The purpose of this study was to evaluate the longterm effectiveness of basic fibroblast growth factor (bFGF) in achieving neovascularization following ischemia from arterial ligation and to determine an optimal dosage level. We used an Ameroid constrictor to produce progressive occlusion of the left femoral artery of rabbits. At 2 weeks, the rabbits were randomized to receive intravenous injection of vehicle (group A, n = 15); 3 mug/kg/day bFGF (group B, n = 12); 10 mug/kg/day bFGF (group C, n = 12); or 16 mug/kg/day bFGF (group D, n = 15) for 3 days, At 1 to 37 days after surgery, we assessed limb neovascularization by transcutaneous oximetry (TCPO2), angiography, heart rate, arterial pressure, peripheral vascular resistance (PRU), and muscle blood flow (MBF) during steady-state intra-arterial infusion of saline (basal), acetylcholine, papaverine, or serotonin under anesthesia and capillary density (cap/mm(2)) and capillary per muscle fiber ratio (cap/F). Groups B and C showed significantly greater change in TCPO2, over time than groups A and D (P < 0.0001), Group D showed the lowest TCPO2, values from days 14 to 37 and group C the highest.
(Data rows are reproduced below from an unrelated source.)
(** * Proofs: numbers and their texts *)

Lemma digit_char_spec d :
  (0 <= d < 10)%Z ->
  isDigit (digit_char d) = true
  /\ Z.of_nat (nat_of_ascii (digit_char d) - 48) = d
  /\ (digit_char d = "0"%char -> d = 0%Z).
Proof.
  intros Hd.
  assert (H : (d = 0 \/ d = 1 \/ d = 2 \/ d = 3 \/ d = 4 \/ d = 5 \/ d = 6
              \/ d = 7 \/ d = 8 \/ d = 9)%Z) by lia.
  repeat destruct H as [->|H]; try subst d; by split_and!.
Qed.

Lemma utoa_loop_digits fuel : forall n acc,
  exists ds, utoa_loop fuel n acc = ds +:+ acc /\ sforall isDigit ds = true
    /\ (1 <= fuel -> ds <> EmptyString).
Proof.
  induction fuel as [|f IH]; intros n acc.
  - exists EmptyString. split_and!; [done|done|lia].
  - cbn [utoa_loop].
    destruct (digit_char_spec (n mod 10)) as (Hd & _); [apply Z.mod_pos_bound; lia|].
    destruct (n <? 10)%Z.
    + exists (String (digit_char (n mod 10)) EmptyString).
      split_and!; [done| |done]. cbn [sforall]; by rewrite Hd.
    + destruct (IH (n / 10)%Z (String (digit_char (n mod 10)) acc)) as (ds & -> & Hds & _).
      exists (ds +:+ String (digit_char (n mod 10)) EmptyString).
      split_and!.
      * by rewrite append_assoc.
      * clear -Hds Hd. induction ds as [|c ds IH]; [rewrite append_nil_l; cbn [sforall]; by rewrite Hd|].
        rewrite append_cons. cbn [sforall] in *.
        apply andb_true_iff in Hds as [-> Hds]. by apply IH.
      * intros _. by destruct ds.
Qed.

Lemma utoa_digits n :
  sforall isDigit (utoa n) = true /\ utoa n <> EmptyString.
Proof.
  unfold utoa. destruct (utoa_loop_digits (S (Z.to_nat (Z.log2 n))) n EmptyString)
    as (ds & -> & Hds & Hne).
  rewrite append_nil_r. split; [done|]. apply Hne. lia.
Qed.

Lemma parse_digits_step d acc a :
  (0 <= d < 10)%Z ->
  parse_digits 10 (String (digit_char d) acc) a = parse_digits 10 acc (a * 10 + d)%Z.
Proof.
  intros Hd. destruct (digit_char_spec d Hd) as (Hdig & Hval & _).
  cbn [parse_digits]. rewrite Hdig, Hval.
  by rewrite (proj2 (Z.ltb_lt _ _)) by lia.
Qed.

Lemma utoa_loop_value fuel : forall n acc,
  (0 <= n < 2 ^ Z.of_nat fuel)%Z -> 1 <= fuel ->
  (exists k : nat, forall a,
     parse_digits 10 (utoa_loop fuel n acc) a
     = parse_digits 10 acc (a * 10 ^ Z.of_nat k + n)%Z)
  /\ ((0 < n)%Z -> shead (utoa_loop fuel n acc) <> "0"%char).
Proof.
  induction fuel as [|f IH]; intros n acc Hn Hf; [lia|].
  cbn [utoa_loop].
  assert (Hmod : (0 <= n mod 10 < 10)%Z) by (apply Z.mod_pos_bound; lia).
  destruct (n <? 10)%Z eqn:Hlt.
  - apply Z.ltb_lt in Hlt. rewrite Z.mod_small by lia. split.
    + exists 1. intros a. rewrite parse_digits_step by lia. f_equal; lia.
    + intros Hpos Hz. cbn [shead] in Hz.
      apply (digit_char_spec n) in Hz; lia.
  - apply Z.ltb_ge in Hlt.
    assert (Hdiv : (0 < n / 10)%Z) by (apply Z.div_str_pos; lia).
    assert (Hbound : (n / 10 < 2 ^ Z.of_nat f)%Z).
    { apply Z.div_lt_upper_bound; [lia|].
      rewrite Nat2Z.inj_succ, Z.pow_succ_r in Hn by lia. lia. }
    assert (Hf' : 1 <= f).
    { destruct f; [|lia]. cbn in Hbound. lia. }
    destruct (IH (n / 10)%Z (String (digit_char (n mod 10)) acc)) as ((k & Hk) & Hhead);
      [lia|done|].
    split; [|intros _; apply Hhead; lia].
    exists (S k). intros a. rewrite Hk, parse_digits_step by done. f_equal.
    rewrite Nat2Z.inj_succ, Z.pow_succ_r by lia. pose proof (Z.div_mod n 10). lia.
Qed.

Lemma isDigit_not_sign c : isDigit c = true -> Ascii.eqb c "+" || Ascii.eqb c "-" = false.
Proof.
  intros Hc. destruct (Ascii.eqb_spec c "+") as [->|_]; [done|].
  by destruct (Ascii.eqb_spec c "-") as [->|_].
Qed.

Lemma ParseInt_utoa n :
  (0 <= n)%Z ->
  match utoa n with
  | EmptyString => False
  | String d body' =>
      isDigit d = true
      /\ (if Ascii.eqb d "0" then parse_digits 8 body' 0 else parse_digits 10 (utoa n) 0)
         = Some n
  end.
Proof.
  intros Hn. destruct (utoa_digits n) as [Hdig Hne].
  assert (Hfuel : (0 <= n < 2 ^ Z.of_nat (S (Z.to_nat (Z.log2 n))))%Z).
  { split; [done|]. rewrite Nat2Z.inj_succ, Z2Nat.id by apply Z.log2_nonneg.
    destruct (decide (n = 0%Z)) as [->|Hpos]; [done|]. apply Z.log2_spec. lia. }
  destruct (utoa_loop_value _ n EmptyString Hfuel) as ((k & Hk) & Hhead); [lia|].
  fold (utoa n) in Hk, Hhead.
  destruct (utoa n) as [|d body'] eqn:Hu; [done|].
  cbn [sforall] in Hdig. apply andb_true_iff in Hdig as [Hd _]. split; [done|].
  destruct (Ascii.eqb_spec d "0") as [->|Hd0].
  - destruct (decide (n = 0%Z)) as [->|Hpos]; [|exfalso; apply Hhead; [lia|done]].
    vm_compute in Hu. by injection Hu as <-.
  - rewrite Hk. cbn [parse_digits]. f_equal; lia.
Qed.

(** What [%d] writes, [ParseInt] reads back. *)
Lemma ParseInt_itoa v : int64 v -> ParseInt (itoa v) = Some v.
Proof.
  intros [Hlo Hhi]. unfold itoa. destruct (v <? 0)%Z eqn:Hneg.
  - apply Z.ltb_lt in Hneg.
    pose proof (ParseInt_utoa (- v)%Z) as Hu.
    unfold ParseInt. cbv zeta.
    change (Ascii.eqb "-" "-") with true. rewrite orb_true_r.
    destruct (utoa (- v)) as [|d body'] eqn:Hbody; [exfalso; apply Hu; lia|].
    destruct Hu as [_ ->]; [lia|].
    rewrite (proj2 (Z.leb_le _ _)) by lia. f_equal. lia.
  - apply Z.ltb_ge in Hneg.
    pose proof (ParseInt_utoa v Hneg) as Hu. unfold ParseInt.
    destruct (utoa v) as [|d body'] eqn:Hbody; [done|]. cbv zeta.
    destruct Hu as [Hd Hu]. pose proof (isDigit_not_sign d Hd) as Hs.
    apply orb_false_iff in Hs as [Hplus Hminus]. rewrite Hplus, Hminus. cbn [orb].
    rewrite Hu.
    by rewrite (proj2 (Z.ltb_lt _ _)) by lia.
Qed.

(** * Proofs: the tokens of a rendered command *)

(** ** What follows an argument *)

Lemma delimited_head x :
  delimited x = true ->
  isIdentByte (shead x) = false /\ isDigit (shead x) = false
  /\ Ascii.eqb (shead x) "." = false.
Proof.
  destruct x as [|c x]; [done|]. cbn [delimited shead]. intros H.
  apply orb_true_iff in H as [H|H]; [apply orb_true_iff in H as [H|H]|];
    apply Ascii.eqb_eq in H; by subst c.
Qed.

(** ** The first token of a text *)

Lemma lexOne_nil : lexOne EmptyString = Ok (lexer.EOF, EmptyString, EmptyString).
Proof. reflexivity. Qed.

Lemma lexOne_space s : lexOne (String " " s) = lexOne s.
Proof.
  unfold lexOne. cbn [sspan]. change (isSpace " ") with true. cbv iota.
  by destruct (sspan isSpace s).
Qed.

Ltac not_byte Hc c b :=
  destruct (Ascii.eqb_spec c b) as [->|_]; [by vm_compute in Hc|].

Lemma lexOne_letter c s :
  isLetter c = true ->
  lexOne (String c s)
  = let '(w, r) := sspan isIdentByte (String c s) in
    Ok (lexer.LookupIdent (ToUpper w), w, r).
Proof.
  intros Hc. unfold lexOne.
  assert (Hsp : isSpace c = false).
  { unfold isSpace. not_byte Hc c " "%char. not_byte Hc c TAB. by not_byte Hc c CR. }
  cbn [sspan]. rewrite Hsp. cbn [snd]. cbv zeta.
  not_byte Hc c "*"%char. not_byte Hc c "?"%char. not_byte Hc c "["%char. not_byte Hc c "]"%char.
  not_byte Hc c "("%char. not_byte Hc c ")"%char. not_byte Hc c ","%char. not_byte Hc c ":"%char.
  not_byte Hc c "|"%char. not_byte Hc c "+"%char. not_byte Hc c "-"%char. not_byte Hc c DQUOTE.
  not_byte Hc c SQUOTE. not_byte Hc c LF. not_byte Hc c NUL.
  by rewrite Hc.
Qed.

Lemma isDigit_cases c :
  isDigit c = true ->
  c = "0"%char \/ c = "1"%char \/ c = "2"%char \/ c = "3"%char \/ c = "4"%char
  \/ c = "5"%char \/ c = "6"%char \/ c = "7"%char \/ c = "8"%char \/ c = "9"%char.
Proof.
  destruct c as [[] [] [] [] [] [] [] []]; intros H; try discriminate H; tauto.
Qed.

Lemma lexOne_digit c s :
  isDigit c = true -> lexOne (String c s) = lexNumberToken (String c s).
Proof.
  intros Hc. apply isDigit_cases in Hc.
  repeat destruct Hc as [->|Hc]; try subst c; reflexivity.
Qed.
Groups B and C showed a higher number of vessels filled with contrast agent than groups A and D (P < 0.0001), Calf cap/mm(2) and cap/F were significantly higher in groups B and C than groups A and D (P < 0.0001). Calf basal MBF values were higher in groups B and C than in groups A and D, but were not statistically significant. Group D showed the highest level in basal PRU, There were no significant differences in heart rate or blood pressure among the groups. These results show (1) treatment with bFGF has no adverse hemodynamic effects, (2) bFGF enhances angiogenesis and circulation at moderate doses, and these effects persist at least several weeks, and (3) high doses of bFGF may inhibit angiogenesis and collateralcirculation. (C) 2000 Academic Press.